(* ===== verification/LocalQueue.v ===== *)
(** * Local queues (src/local_queue)

    The prefetch caches of one worker and the coordinator its queues share.
    Each queue claims a batch, keeps it until the handlers take the jobs, and
    gives back what is left when its time to live expires or on release.  A
    return whose reply was lost may have committed, and the statement that
    retries it unlocks whatever the worker holds under those ids; the
    coordinator keeps the worker from claiming meanwhile.

    The critical sections of the code are the steps of the model; they
    interleave freely with each other, with the handlers and with everything
    other workers do to the tables.  Throttling (refetch delay, wake-ups,
    timers) only decides when a step happens: here it is left to the
    interleaving, FetchLoop.v models it. *)

From S2P Require Import Prelude Job Database FlagFilter JobStore JobRelease AddJob JobInvariant Batcher.
Open Scope Z_scope.

Module LocalQueue.
Import Job FlagFilter JobStore JobRelease Batcher.
Abbreviation db_inv := (JobInvariant.inv_if false false).

(** ** State *)

Inductive Mode := Starting | Polling | Waiting | TtlExpired | Released.

#[export] Instance Mode_eq_dec : EqDecision Mode.
Proof. solve_decision. Defined.

(** [fetching] holds the coordinator's read guard of the fetch loop, [direct]
    counts the guards of [get_job_direct] calls; [inflight] is what the
    fetch loop received and has not put into the cache yet; [pending] and
    [permit] are the fields of [PendingReturns]. *)
Record Queue := mkQueue {
  mode : Mode;
  job_queue : list Job;
  fetching : bool;
  direct : nat;
  inflight : list Job;
  pending : list Job;
  permit : bool;
  ttl_return_complete : bool
}.

Definition new_queue : Queue := mkQueue Starting [] false 0 [] [] false false.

+++

- Assignment
Copy verbatim, from the listing above, each line from the one containing "Each queue claims" down to the one containing "interleaving, FetchLoop.v models it. *)", inclusive.

- Exercise response
    Each queue claims a batch, keeps it until the handlers take the jobs, and
    gives back what is left when its time to live expires or on release.  A
    return whose reply was lost may have committed, and the statement that
    retries it unlocks whatever the worker holds under those ids; the
    coordinator keeps the worker from claiming meanwhile.

    The critical sections of the code are the steps of the model; they
    interleave freely with each other, with the handlers and with everything
    other workers do to the tables.  Throttling (refetch delay, wake-ups,
    timers) only decides when a step happens: here it is left to the
    interleaving, FetchLoop.v models it. *)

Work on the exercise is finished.